──────── Data extract ────────

(** A run of [process_data]: the files skipped with a warning,
    [self.combined_data] after the run, and the frame that is plotted or
    the failure. *)
Record Run := mkRun {
  skipped : list string;
  combined_data : list Row;
  outcome : Failure + list GroupSummary
}.

(** [process_data] of [1.0.5.py] and [1.0.3.py]; [previous] is
    [self.combined_data] before the run, which is cleared once the
    selection is seen not to be empty. *)
Definition process_data (to_float : string → option Qc)
    (csv_files : list (string * list string)) (previous : list Row) : Run :=
  match csv_files with
  | [] => {| skipped := []; combined_data := previous;
             outcome := inl NoFilesSelected |}
  | _ =>
      match process_files to_float csv_files with
      | (skipped, None) =>
          {| skipped := skipped; combined_data := [];
             outcome := inl ProcessingError |}
      | (skipped, Some []) =>
          {| skipped := skipped; combined_data := [];
             outcome := inl NoValidData |}
      | (skipped, Some all_grouped_frames) =>
          {| skipped := skipped;
             combined_data := mjoin all_grouped_frames;
             outcome :=
               inr (aggregated_for_plot (mjoin all_grouped_frames)) |}
      end
  end.
Lemma revision_change_outcome_witness :
  revision (loader (run loadedDocA
                      [Render (historyPropsFor "doc-a" "rev-1");
                       RevisionSettled 3 (inl OfflineError)])) = None
  /\ unhandled (run loadedDocA
                   [Render (historyPropsFor "doc-a" "rev-1");
                    RevisionSettled 3 (inl OfflineError)]) = [OfflineError].
Proof.
  destruct (revision_change_outcome loadedDocA
              (historyPropsFor "doc-a" "rev-1") (inl OfflineError)
              loadedDocA_wellFormed)
    as (_ & _ & _ & _ & Hrev & Hun);
    [discriminate|reflexivity|].
  split; [exact Hrev|exact Hun].
Defined.

Lemma loadRevision_reads_current_props_witness :
  (0, FetchingRevision None (Some (None, Some "rev-1")))
  ∈ pending (run pinnedRequest [Render (propsFor "old-a" None);
                                DocumentSettled 0 (inr respA)]).
Proof.
  apply (loadRevision_reads_current_props pinnedRequest 0 None (Some "rev-1")
           "old-a" respA (propsFor "old-a" None)); reflexivity.
Defined.

Lemma cache_never_evicts_witness :
  is_Some (sharedTreeCache
             (run loadedDocA [Unmount; ShareSettled 1 (inl NotFoundError)])
           !! "id-a").
Proof.
  apply (proj2 (cache_never_evicts loadedDocA)
           [Unmount; ShareSettled 1 (inl NotFoundError)] "id-a").
  exists None. reflexivity.
Defined.
(** * Data Manager: the table controller and the SDK object

    A shallow embedding of the two source files of the repository:

    - [src/components/Table/Table.js]: the [DataView] component, of which the
      two callbacks handed to the virtualised table are modelled
      ([loadMore], [isItemLoaded]);
    - the SDK file that follows it (class [DataManager]): the event bus
      ([on], [off], [hasHandler], [invoke]), the action registry
      ([addAction], [removeAction], [getAction], [installActions]), the
      instrument registry ([registerInstrument]), [setMode],
      [startLabeling] and the life cycle ([initApp], [destroy], [reload]).

    JavaScript objects that the code mutates in place (the [Set]s of
    callbacks held by the [callbacks] map) live in an explicit store of
    objects, so that aliasing is visible.  Everything the two files call
    but do not define (the application store, the labeling editor, host
    callbacks, instrument initializers, React's unmount) is an external
    call: it is appended to a trace, and its outcome (return or throw) is
    given by an environment that may depend on the calls made so far.

    In the module [DataManager] the callee of an external call leaves
    the manager alone.  The module [Live] models the event bus and
    [setMode] again with callees that call the methods of the manager
    while they run, and with [Set.forEach] iterating the set as it is at
    each step; [invoke] and [setMode] are specified there, and the two
    models agree on callees that do not call back. *)

From Stdlib Require Import ZArith String List Bool Lia.
From stdpp Require Import base option list strings gmap fin_maps.

Open Scope string_scope.
Open Scope list_scope.
(** * The ISS position pipeline (mywork/lab4/iss.py)

    A shallow embedding of the four functions of [iss.py] -- [extract],
    [transform], [load] and [main] -- together with the part of the Python
    run time they call: the [int] and [float] constructors, subscripting,
    [datetime.fromtimestamp] and [strftime], [requests.get], [open], the
    logger and [DataFrame.to_csv].  Python code that can raise is written in
    a state-and-exception monad over an explicit [world]; [try]/[except] is a
    combinator that dispatches on the class of the exception.

    Conventions.
    - A Python [str] is a Rocq [string] whose characters are the code points
      0..255 of the text (Latin-1).
    - A Python [int] is a [Z]; a Python [float] is a [spec_float] of the
      binary64 format, with IEEE round-to-nearest-even conversions.
    - The line terminator of text files is a line feed.
    - A file has one entry in the file system, under the path by which the
      pipeline names it; see [filesystem] for paths that name the same file
      and for paths that [pandas] and the operating system read differently. *)

From Stdlib Require Import ZArith String Ascii List Lia Bool.
From Stdlib Require Import Floats.SpecFloat Floats.PrimFloat Floats.FloatOps.
From stdpp Require Import base option gmap strings.

Set Warnings "-register-all,-inexact-float".
Set Default Proof Using "Type".

Open Scope Z_scope.

(** ** Characters and strings *)

Module Text.

Definition code (c : ascii) : Z := Z.of_nat (nat_of_ascii c).

Definition chars (s : string) : list ascii := list_ascii_of_string s.

Definition text (l : list ascii) : string := string_of_list_ascii l.

Definition is_digit (c : ascii) : bool := (48 <=? code c) && (code c <=? 57).

Definition digit_value (c : ascii) : Z := code c - 48.

Definition digit_char (d : Z) : ascii := ascii_of_nat (Z.to_nat (48 + d)).

(** The characters that [str] to number conversion treats as blanks: the six
    ASCII blanks of [Py_ISSPACE], and NEL and NBSP, the two Latin-1 characters
    above 127 with the Unicode White_Space property, which CPython turns into
    a space before it parses. *)
Definition is_space (c : ascii) : bool :=
  let n := code c in
  ((9 <=? n) && (n <=? 13)) || (n =? 32) || (n =? 133) || (n =? 160).

Definition lower (c : ascii) : ascii :=
  let n := code c in
  if (65 <=? n) && (n <=? 90) then ascii_of_nat (Z.to_nat (n + 32)) else c.

Fixpoint lstrip (l : list ascii) : list ascii :=
  match l with
  | c :: l' => if is_space c then lstrip l' else l
  | [] => []
  end.

Definition strip (l : list ascii) : list ascii := rev (lstrip (rev (lstrip l))).

(** Value of a run of decimal digits, most significant first. *)
Definition digits_value (l : list ascii) : Z :=
  fold_left (fun acc c => 10 * acc + digit_value c) l 0.

(** Decimal digits of a natural number, by repeated division; [fuel] bounds
    the number of digits. *)
Fixpoint digits_of (fuel : nat) (n : Z) (acc : list ascii) : list ascii :=
  match fuel with
  | O => acc
  | S fuel' =>
      let acc' := digit_char (n mod 10) :: acc in
      if n <? 10 then acc' else digits_of fuel' (n / 10) acc'
  end.

(** [str(n)] for an [int]. *)
Definition str_of_int (n : Z) : string :=
  let a := Z.abs n in
  let ds := digits_of (S (Z.to_nat (Z.log2 a))) a [] in
  text (if n <? 0 then "-"%char :: ds else ds).

(** Zero padding to a minimum width, as [%02d] and [%04d] do. *)
Definition zero_pad (width : nat) (n : Z) : string :=
  let ds := chars (str_of_int n) in
  text (repeat "0"%char (width - List.length ds) ++ ds).

Fixpoint join (sep : string) (l : list string) : string :=
  match l with
  | [] => ""
  | [s] => s
  | s :: l' => s +:+ sep +:+ join sep l'
  end.

End Text.

(** ** Exceptions *)

(** The exception classes that the modelled code can meet, with their direct
    bases in Python and in [requests].  [Exception] is the root of what an
    [except Exception] clause catches. *)
Inductive exn_class :=
| Exception
| LookupError | KeyError
| TypeError | ValueError | AttributeError
| ArithmeticError | OverflowError
| RuntimeError | RecursionError
| OSError
| JSONDecodeError
| RequestException | ConnectionError | HTTPError | Timeout
| InvalidJSONError | RequestsJSONDecodeError.

#[global] Instance exn_class_eq_dec : EqDecision exn_class.
Proof. solve_decision. Defined.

────────

### What is being asked
Where a line of the records holds the word "chars", copy that line.

### Exercise result
Definition chars (s : string) : list ascii := list_ascii_of_string s.
  let ds := chars (str_of_int n) in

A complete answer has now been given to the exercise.